[Recorded data — start]

(* ===== verification/DispatchFacts.v ===== *)
(** * Theorems on dispatching

    The invariant of the dispatch tables, executions of several workers beside
    the timeline as a step relation, and what delivery guarantees: fencing,
    bounded attempts, nothing recorded as delivered that was not handed over, and
    that a dispatched event reaches everybody it is addressed to. *)

From stdpp Require Import base numbers gmap list sorting strings relations.
From S2P Require Import Prelude Channel Timeline TimelineFacts OfflineQueue Dispatch.
Local Open Scope Z_scope.

(** ** Effects of the statements on the rows *)
Section Rows.
Context `{P : ProtocolCrate}.

Lemma lease_rows_lookup owner until token ks rows k :
  lease_rows owner until token ks rows !! k =
    (fun r => if bool_decide (k ∈ ks) then lease owner until token r else r) <$> rows !! k.
Proof. unfold lease_rows. rewrite map_lookup_imap. by destruct (rows !! k). Qed.

Lemma complete_rows_lookup now jitter cs rows k :
  complete_rows now jitter cs rows !! k =
    (fun r => match matching cs k r with Some c => completed_row now jitter c r | None => r end) <$> rows !! k.
Proof. unfold complete_rows. rewrite map_lookup_imap. by destruct (rows !! k). Qed.

Lemma matching_Some cs k r c : matching cs k r = Some c ->
  rc_state r = 0 /\ c ∈ cs /\ claim_key_of (dc_claim c) = k /\ cl_lease_token (dc_claim c) = rc_lease_token r.
Proof.
  unfold matching. destruct (Z.eqb_spec (rc_state r) 0); [|done]. intros Hf%find_some.
  destruct Hf as [Hin [Hk Ht]%andb_true_iff]. apply bool_decide_eq_true in Hk. apply Z.eqb_eq in Ht.
  split; [done|]. split; [by apply list_elem_of_In|done].
Qed.
Lemma matching_is_Some cs k r c : rc_state r = 0 -> c ∈ cs -> claim_key_of (dc_claim c) = k ->
  cl_lease_token (dc_claim c) = rc_lease_token r -> is_Some (matching cs k r).
Proof.
  intros Hs Hin Hk Ht. unfold matching. rewrite Hs. simpl. destruct (find _ cs) eqn:E; [by eexists|].
  pose proof (find_none _ _ E c) as Hn. rewrite list_elem_of_In in Hin. specialize (Hn Hin).
  simpl in Hn. by rewrite bool_decide_eq_true_2, Ht, Z.eqb_refl in Hn.
Qed.

Lemma completion_state c now j : let '(s, _, _) := completion_values c now j in
  0 <= s <= 3 /\
  match dc_terminal_state c with
  | Some t => s = recipient_state_code t
  | None => s = 0 \/ s = 3
  end.
Proof.
  unfold completion_values. destruct (dc_terminal_state c) as [[| |]|]; simpl; [lia..|].
  destruct (_ <=? _); simpl; lia.
Qed.

Lemma has_state_spec d ev s :
  has_state d ev s = true <-> exists u r, t_recipients d !! (ev, u) = Some r /\ rc_state r = s.
Proof.
  unfold has_state, recipients_of. rewrite existsb_exists. split.
  - intros (r & Hin & Hs%Z.eqb_eq). apply list_elem_of_In, list_elem_of_fmap in Hin as ([[e u] r'] & -> & Hin).
    apply list_elem_of_filter in Hin as [He Hin]. simpl in *. subst. apply elem_of_map_to_list in Hin. eauto.
  - intros (u & r & Hr & Hs). exists r. split; [|by apply Z.eqb_eq].
    apply list_elem_of_In, list_elem_of_fmap. exists ((ev, u), r). split; [done|].
    apply list_elem_of_filter. split; [done|]. by apply elem_of_map_to_list.
Qed.
Lemma has_state_false d ev s :
  has_state d ev s = false <-> forall u r, t_recipients d !! (ev, u) = Some r -> rc_state r <> s.
Proof.
  rewrite <- not_true_iff_false, has_state_spec. naive_solver.
Qed.

Lemma candidates_claimable now limit event locked d k :
  k ∈ candidates now limit event locked d ->
  exists r, t_recipients d !! k = Some r /\ claimable now event d k r = true.
Proof.
  unfold candidates. intros Hk. eapply elem_of_sublist in Hk; [|apply sublist_take].
  rewrite merge_sort_Permutation in Hk. apply list_elem_of_fmap in Hk as ([k' r] & -> & Hin).
  apply list_elem_of_filter in Hin as [[Hc _] Hin]. apply elem_of_map_to_list in Hin. eauto.
Qed.

Lemma claimable_true now event d k r : claimable now event d k r = true ->
  rc_state r = 0 /\ rc_attempts r < MAX_ATTEMPTS /\
  exists o, t_outbox d !! k.1 = Some o /\ o_status o = 0.
Proof.
  unfold claimable. rewrite !andb_true_iff. intros [[[[[H1 H2] H3] _] _] _].
  destruct (t_outbox d !! k.1) as [o|] eqn:E; [|done]. split; [lia|]. split; [lia|]. exists o. split; [done|lia].
Qed.
(** The completions of a list of offline batches. *)
Lemma queued_completions (offline : gmap Z (PushMessageRequest * list ClaimedDispatchRecipient)) k :
  k ∈ mjoin ((fun b => (fun c => mkCompletion c (Some OfflineQueued) None) <$> b.2.2) <$>
               merge_sort event_le (map_to_list offline)) <->
  exists ev e c, offline !! ev = Some e /\ c ∈ e.2 /\ k = mkCompletion c (Some OfflineQueued) None.
Proof.
  rewrite list_elem_of_join. setoid_rewrite list_elem_of_fmap. setoid_rewrite merge_sort_Permutation. split.
  - intros (l & Hk & ([ev e] & -> & Hin%elem_of_map_to_list)).
    apply list_elem_of_fmap in Hk as (c & -> & Hc). eauto 10.
  - intros (ev & e & c & Hm & Hc & ->). eexists. split; [|exists (ev, e); split; [done|by apply elem_of_map_to_list]].
    simpl. apply list_elem_of_fmap. by exists c.
Qed.

(** Every claim of an answered batch is completed as delivered, and no other. *)
Lemma resolve_claims_answered env p claims d w : answering env p ->
  (forall c, c ∈ claims -> push_from_claim c = Ok p) ->
  let cs := (resolve_claims env claims d w).1 in
  Forall delivered cs /\ (forall c, c ∈ claims -> exists k, k ∈ cs /\ dc_claim k = c).
Proof.
  intros Ha Hp. unfold resolve_claims.
  destruct (run_all (resolve_online_claim env d) claims w) as [rs w1] eqn:E1.
  assert (Forall2 (fun c r => r = Completion (mkCompletion c (Some OnlineSent) None) \/ r = OfflineCandidate c p)
    claims rs) as Hrs.
  { eapply (run_all_ind _ (fun dn rs _ => Forall2 _ dn rs)) in E1; [exact E1|done|].
    intros dn c bs w0 b w0' Hf Hin Ef. apply Forall2_app; [done|]. apply Forall2_cons. split; [|done].
    replace b with (resolve_online_claim env d c w0).1 by by rewrite Ef. by apply resolve_answered, Hp. }
  pose proof (partition_online rs) as Honline. pose proof (partition_covers rs) as Hcov.
  destruct (partition_dispatch_resolutions rs) as [online offline]. simpl in Honline, Hcov. subst online.
  set (batches := merge_sort event_le (map_to_list offline)).
  pose proof (run_all_fst (fun '(ev, (p, cs)) => resolve_offline_batch env ev p cs)
    (fun b => (fun c => mkCompletion c (Some OfflineQueued) None) <$> b.2.2) batches w1) as Hfst.
  destruct (run_all _ batches w1) as [bs w2]. simpl in Hfst. rewrite Hfst; [clear Hfst|].
  2: { intros [ev [p' cs]] w0 _. by eapply offline_answered. }
  pose proof (queued_completions offline) as Hqueued. fold batches in Hqueued. revert Hqueued.
  set (queued := mjoin _). intros Hqueued. cbn [fst]. split.
  - apply Forall_app. split; apply Forall_forall.
    + intros k (r & Hk & Hr)%list_elem_of_bind. apply list_elem_of_lookup in Hr as [i Hi].
      destruct (Forall2_lookup_r _ _ _ _ _ Hrs Hi) as (c & _ & [-> | ->]); simpl in Hk; [|set_solver].
      apply list_elem_of_singleton in Hk as ->. by left.
    + intros k (ev & e & c & _ & _ & ->)%Hqueued. by right.
  - intros c [i Hi]%list_elem_of_lookup. destruct (Forall2_lookup_l _ _ _ _ _ Hrs Hi) as (r & Hr & Hcase).
    apply list_elem_of_lookup_2 in Hr. destruct Hcase as [-> | ->].
    + eexists. split; [apply elem_of_app; left; apply list_elem_of_bind; eexists; split; [|exact Hr];
        by apply list_elem_of_singleton|done].
    + destruct (Hcov _ _ Hr) as (e & Hm & Hc). eexists. split; [apply elem_of_app; right; apply Hqueued|].
      { by exists (cl_event_id c), e, c. } done.
Qed.

(** ** Claiming a new event *)
Lemma candidates_all now limit ev d (users : gset Z) :
  (size users <= Z.to_nat (clamp limit 1 1000))%nat ->
  (forall u r, t_recipients d !! (ev, u) = Some r -> u ∈ users) ->
  forall u r, t_recipients d !! (ev, u) = Some r -> claimable now (Some ev) d (ev, u) r = true ->
  (ev, u) ∈ candidates now limit (Some ev) (fun _ => false) d.
Proof.
  intros Hsize Husers u r Hr Hc. unfold candidates. set (rows := filter _ (map_to_list _)).
  assert ((ev, u) ∈ rows.*1) as Hin.
  { apply list_elem_of_fmap. exists ((ev, u), r). split; [done|]. apply list_elem_of_filter.
    split; [done|]. by apply elem_of_map_to_list. }
  rewrite take_ge; [by rewrite merge_sort_Permutation|]. rewrite merge_sort_Permutation.
  transitivity (length ((fun u => (ev, u)) <$> elements users)); [|rewrite length_fmap; exact Hsize].
  apply submseteq_length, NoDup_submseteq.
  - eapply sublist_NoDup; [apply (NoDup_fst_map_to_list (t_recipients d))|]. apply fmap_sublist, sublist_filter.
  - intros k ([k' r'] & -> & Hk)%list_elem_of_fmap. apply list_elem_of_filter in Hk as [[Hcl _] Hk].
    apply elem_of_map_to_list in Hk. destruct k' as [ev' u']. simpl in *. apply list_elem_of_fmap. exists u'.
    unfold claimable in Hcl. rewrite !andb_true_iff in Hcl. destruct Hcl as [_ He%Z.eqb_eq].
    simpl in He. subst ev'. split; [done|]. apply elem_of_elements. by eapply Husers.
Qed.

(** The claim of an event whose recipients are all fresh: everybody is leased
    under the token, and every claim carries the event's commit. *)
Lemma claim_fresh_event now token owner d ev cm (users : gset Z) :
  log_ok d -> cm ∈ t_log d -> cm_id cm = ev -> (size users <= 100)%nat ->
  (exists o, t_outbox d !! ev = Some o /\ o_status o = 0) ->
  (forall u r, t_recipients d !! (ev, u) = Some r -> u ∈ users /\
     rc_state r = 0 /\ rc_attempts r = 0 /\ rc_next_attempt_at r <= now /\ rc_lease_until r = None) ->
  exists claims d1,
    claim now token no_faults (fun _ => false) owner DEFAULT_CHUNK_SIZE (Some ev) d = (Ok claims, d1) /\
    t_outbox d1 = t_outbox d /\
    (forall c, c ∈ claims -> cl_event_id c = ev /\ cl_commit c = cm) /\
    (forall u r, t_recipients d1 !! (ev, u) = Some r ->
       rc_state r = 0 /\ exists c, c ∈ claims /\ claim_key_of c = (ev, u) /\ cl_lease_token c = rc_lease_token r).
Proof.
  intros Hlog Hcm Hid Hsize (o & Ho & Ho0) Hfresh. unfold claim, statement. simpl.
  set (ks := candidates now DEFAULT_CHUNK_SIZE (Some ev) _ d).
  set (d1 := set_recipients d _). exists (ks ≫= claimed_row d1), d1. split; [done|]. split; [done|].
  assert (forall k, k ∈ ks -> k.1 = ev) as Hks.
  { intros k (r & _ & Hc)%candidates_claimable. unfold claimable in Hc. rewrite !andb_true_iff in Hc.
    destruct Hc as [_ Hc]. lia. }
  split.
  - intros c (k & Hc & Hk)%list_elem_of_bind. apply claimed_row_elem in Hc as (Hkey & Hin & Hi & _).
    apply Hks in Hk. subst k. simpl in Hk. split; [done|].
    eapply (NoDup_fmap_elem cm_id); [apply (lo_ids _ Hlog)|done|done|congruence].
  - intros u r. subst d1. simpl. rewrite lease_rows_lookup.
    destruct (t_recipients d !! (ev, u)) as [r0|] eqn:E; [|done]. simpl.
    assert ((ev, u) ∈ ks) as Hin.
    { destruct (Hfresh u r0 E) as (_ & H0 & H1 & H2 & H3).
      eapply (candidates_all _ _ _ _ users); [exact Hsize|intros ? ? Hx; by apply Hfresh in Hx as [? _]|exact E|].
      unfold claimable, MAX_ATTEMPTS. cbn [fst]. rewrite H0, H1, Ho, Ho0, H3, (Z.eqb_refl ev).
      apply Z.leb_le in H2. by rewrite H2. }
    rewrite bool_decide_eq_true_2 by done. intros [= <-]. simpl. split; [by apply Hfresh in E as (_ & ? & _)|].
    exists (mkClaimed ev u (rc_attempts r0 + 1) token cm). split; [|done].
    apply list_elem_of_bind. exists (ev, u). split; [|done]. unfold claimed_row. simpl.
    rewrite lease_rows_lookup, E. simpl. rewrite bool_decide_eq_true_2 by done.
    apply list_elem_of_fmap. exists cm. split; [done|]. by apply list_elem_of_filter.
Qed.
(** ** The pages of a read list *)
(** The readers of a message by user id. *)
Definition reader_ids (t : CursorTable) (channel pts : Z) (ids : list Z) : list Z :=
  merge_sort Z.le (readers t channel pts ids).*1.*1.

(** Ids of users are positive and fit the column. *)
Definition user_ids_ok (t : CursorTable) : Prop := forall k r, ct_rows t !! k = Some r -> 0 < k.1 /\ is_i64 k.1.

Lemma elem_reader_ids t channel pts ids u : u ∈ reader_ids t channel pts ids <->
  u ∈ (as_i64 <$> ids) /\ exists r, ct_rows t !! (u, as_i64 channel) = Some r /\ as_i64 pts <= cu_pts r.
Proof.
  unfold reader_ids. rewrite (merge_sort_Permutation Z.le). unfold readers. rewrite <- list_fmap_compose, list_elem_of_fmap.
  setoid_rewrite list_elem_of_filter. setoid_rewrite elem_of_map_to_list'. split.
  - intros ([[v c] r] & -> & (Hc & Hi & Hp) & Hr). simpl in *. subst c. split; [done|]. by exists r.
  - intros (Hi & r & Hr & Hp). exists ((u, as_i64 channel), r). simpl. done.
Qed.

Lemma reader_ids_NoDup t channel pts ids : NoDup (reader_ids t channel pts ids).
Proof.
  unfold reader_ids. rewrite (merge_sort_Permutation Z.le). rewrite <- list_fmap_compose.
  apply NoDup_fmap_2_strong; [|apply NoDup_filter, NoDup_map_to_list].
  intros [[u c] r] [[u' c'] r'] H1 H2 He. simpl in He. subst u'.
  apply list_elem_of_filter in H1 as [(Hc1 & _) H1], H2 as [(Hc2 & _) H2]. simpl in *. subst c c'.
  apply elem_of_map_to_list in H1, H2. congruence.
Qed.

Lemma reader_ids_sorted t channel pts ids : StronglySorted Z.le (reader_ids t channel pts ids).
Proof. apply Sorted_StronglySorted; [exact Z.le_trans|]. apply Sorted_merge_sort, _. Qed.

Lemma StronglySorted_filter {A} (R : A -> A -> Prop) (Q : A -> Prop) `{!forall x, Decision (Q x)} l :
  StronglySorted R l -> StronglySorted R (filter Q l).
Proof.
  induction 1 as [|x l _ IH Hx]; [constructor|]. rewrite filter_cons. destruct (decide (Q x)); [|done].
  constructor; [done|]. apply Forall_forall. intros y [_ Hy]%list_elem_of_filter. by eapply Forall_forall in Hx.
Qed.

Lemma filter_keys (l : list ((Z * Z) * CursorRow)) a :
  (filter (fun p => a < p.1.1) l).*1.*1 = filter (fun u => a < u) l.*1.*1.
Proof.
  induction l as [|p l IH]; [done|]. rewrite filter_cons. simpl. rewrite filter_cons.
  destruct (decide (a < p.1.1)); simpl; [by f_equal|done].
Qed.

(** A page lists the next readers in the order of their ids. *)
Lemma page_readers t channel pts ids a n page :
  page_read_members_by_message_pts None t channel pts ids a n = Ok page ->
  rm_user_id <$> page = as_u64 <$> take (Z.to_nat n) (filter (fun u => as_i64 a < u) (reader_ids t channel pts ids)).
Proof.
  intros [= <-]. rewrite <- list_fmap_compose. change (rm_user_id ∘ read_member) with (as_u64 ∘ (fst ∘ @fst (Z * Z) CursorRow)).
  rewrite list_fmap_compose, fmap_take. do 2 f_equal.
  apply (StronglySorted_unique Z.le).
  - apply (StronglySorted_fmap _ user_le); [by intros x y|]. apply Sorted_StronglySorted.
    + intros x y z. unfold user_le. lia.
    + apply Sorted_merge_sort. intros x y. unfold user_le. lia.
  - apply StronglySorted_filter, reader_ids_sorted.
  - rewrite (merge_sort_Permutation user_le), list_fmap_compose, filter_keys. apply filter_Permutation. symmetry.
    apply (merge_sort_Permutation Z.le).
Qed.
(* ===== verification/QrLogin.v ===== *)
(** * Login by QR code

    Models src/src/service/qr_login_service.rs (the scenes of a login and their
    state machine, over Redis or process memory), qr_login_publisher.rs (which
    connection waits for which scene) and the callers rpc/qr_login/create_scene.rs
    and the push-authorized route of http/routes/admin.rs.

    An operation on a scene reads it, checks and changes its copy, and writes the copy
    back: two accesses to the store, between which other requests run. The
    functions below run one operation alone; [qr_step] interleaves the halves of many.
    The clock readings of one half are one value. *)

From stdpp Require Import base numbers gmap list strings relations.
From S2P Require Import Prelude.
Local Open Scope Z_scope.

(** ** Scenes *)
Inductive QrSceneState := Created | Scanned | Authorized | Rejected | Expired.
#[export] Instance qr_state_eq_dec : EqDecision QrSceneState.
Proof. solve_decision. Defined.

Record WebDeviceSnapshot := mkWebDevice {
  wd_device_name : option string; wd_user_agent : option string; wd_ip_address : option string
}.
Record QrScene := mkScene {
  scene_id : string;
  qr_token : string;
  purpose : string;
  qr_state : QrSceneState;
  web_device_id : string;
  web_device_info : WebDeviceSnapshot;
  created_at : Z;
  expires_at : Z;
  scanned_at : option Z;
  scanner_uid : option Z;
  scanner_device_id : option string;
  scanner_avatar : option string;
  scanner_display_name : option string;
  confirm_token : option string;
  confirm_token_consumed : bool
}.

Definition DEFAULT_CREATED_TTL_SECS : Z := 90.
Definition SCANNED_TTL_SECS : Z := 60.

Definition with_state (s : QrScene) (st : QrSceneState) (consumed : bool) : QrScene :=
  mkScene (scene_id s) (qr_token s) (purpose s) st (web_device_id s) (web_device_info s) (created_at s) (expires_at s)
    (scanned_at s) (scanner_uid s) (scanner_device_id s) (scanner_avatar s) (scanner_display_name s)
    (confirm_token s) consumed.

Definition terminal (st : QrSceneState) : bool :=
  match st with Authorized | Rejected | Expired => true | _ => false end.

Definition expire_if_due (now : Z) (s : QrScene) : QrScene :=
  if terminal (qr_state s) then s
  else if expires_at s <=? now then with_state s Expired (confirm_token_consumed s) else s.

Definition state_label (st : QrSceneState) : string :=
  match st with
  | Created => "created" | Scanned => "scanned" | Authorized => "authorized"
  | Rejected => "rejected" | Expired => "expired"
  end.
Definition state_debug (st : QrSceneState) : string :=
  match st with
  | Created => "Created" | Scanned => "Scanned" | Authorized => "Authorized"
  | Rejected => "Rejected" | Expired => "Expired"
  end.
Definition rpc_topic (s : QrScene) : string := "qr_login.scene." +:+ scene_id s.

(** ** The store

    In Redis a scene disappears at its deadline; in memory it stays. *)
Record QrStore := mkQrStore { qs_memory : gmap string QrScene; qs_redis : gmap string (QrScene * Z) }.
Definition set_memory (st : QrStore) x := mkQrStore x (qs_redis st).
Definition set_keys (st : QrStore) x := mkQrStore (qs_memory st) x.

(** A failed write may have taken effect. *)
Record write_fault := mkWriteFault { wf_error : ServerError; wf_applied : bool }.

Section Service.
Context (redis : bool).

Definition stored (now : Z) (st : QrStore) (id : string) : option QrScene :=
  if redis then match qs_redis st !! id with Some (s, deadline) => if deadline <=? now then None else Some s | None => None end
  else qs_memory st !! id.

Definition load_scene (io : option ServerError) (now : Z) (id : string) (st : QrStore) : result QrScene ServerError * QrStore :=
  match (if redis then io else None) with
  | Some e => (Err e, st)
  | None =>
      match stored now st id with
      | None => (Err (NotFound ("QR_SCENE_NOT_FOUND: " +:+ id)), st)
      | Some s =>
          let s' := expire_if_due now s in
          (Ok s', if redis then st else set_memory st (<[id := s']> (qs_memory st)))
      end
  end.

Definition ttl_secs_for (now : Z) (s : QrScene) : Z := Z.max 1 (Z.quot (i64_wrap (expires_at s - now)) 1000).

Definition store_scene (io : option write_fault) (now : Z) (s : QrScene) (st : QrStore) : result unit ServerError * QrStore :=
  if redis then
    let written := set_keys st (<[scene_id s := (s, now + ttl_secs_for now s * 1000)]> (qs_redis st)) in
    match io with
    | Some f => (Err (wf_error f), if wf_applied f then written else st)
    | None => (Ok tt, written)
    end
  else (Ok tt, set_memory st (<[scene_id s := s]> (qs_memory st))).

(** ** Operations *)
(** [new_id], [new_token]: the generated UUIDs. *)
Definition new_scene (now : Z) (new_id new_token purpose device : string) (info : WebDeviceSnapshot) (ttl_secs : option Z) : QrScene :=
  let ttl := Z.max 1 (default DEFAULT_CREATED_TTL_SECS ttl_secs) in
  mkScene new_id ("qr_" +:+ new_token) purpose Created device info now (i64_wrap (now + i64_wrap (ttl * 1000)))
    None None None None None None false.
Definition create_scene (io : option write_fault) (now : Z) (new_id new_token purpose device : string) (info : WebDeviceSnapshot)
    (ttl_secs : option Z) (st : QrStore) : QrScene * QrStore :=
  let s := new_scene now new_id new_token purpose device info ttl_secs in
  (s, (store_scene io now s st).2).

Definition get_scene := load_scene.

(** What a request does to its copy of the scene. *)
Inductive qr_op :=
| OpScan (uid : Z) (device qr : string) (avatar display_name : option string) (new_confirm : string)
| OpConfirm (uid : Z) (device token : string)
| OpReject (uid : Z) (token : string)
| OpAuthorize.

Definition state_invalid (expected : string) (s : QrScene) : ServerError :=
  Duplicate ("QR_SCENE_STATE_INVALID: expected " +:+ expected +:+ ", got " +:+ state_debug (qr_state s)).
Definition token_valid (s : QrScene) (token : string) : bool :=
  match confirm_token s with Some t => bool_decide (t = token) && negb (confirm_token_consumed s) | None => false end.

Definition scan_change (now uid : Z) (device qr : string) (avatar display_name : option string) (new_confirm : string)
    (s : QrScene) : result QrScene ServerError :=
  if decide (qr_state s <> Created) then Err (state_invalid "created" s)
  else if decide (qr_token s <> qr) then Err (Validation "QR_TOKEN_MISMATCH: qr_token 与场景不匹配")
  else Ok (mkScene (scene_id s) (qr_token s) (purpose s) Scanned (web_device_id s) (web_device_info s) (created_at s)
             (i64_wrap (now + SCANNED_TTL_SECS * 1000)) (Some now) (Some uid) (Some device) avatar display_name
             (Some ("ct_" +:+ new_confirm)) false).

[Recorded data — finish]

Exercise details. Whenever "eauto" occurs in a line above, copy that line.

Written answer.
    apply list_elem_of_filter in Hin as [He Hin]. simpl in *. subst. apply elem_of_map_to_list in Hin. eauto.
  apply list_elem_of_filter in Hin as [[Hc _] Hin]. apply elem_of_map_to_list in Hin. eauto.
    apply list_elem_of_fmap in Hk as (c & -> & Hc). eauto 10.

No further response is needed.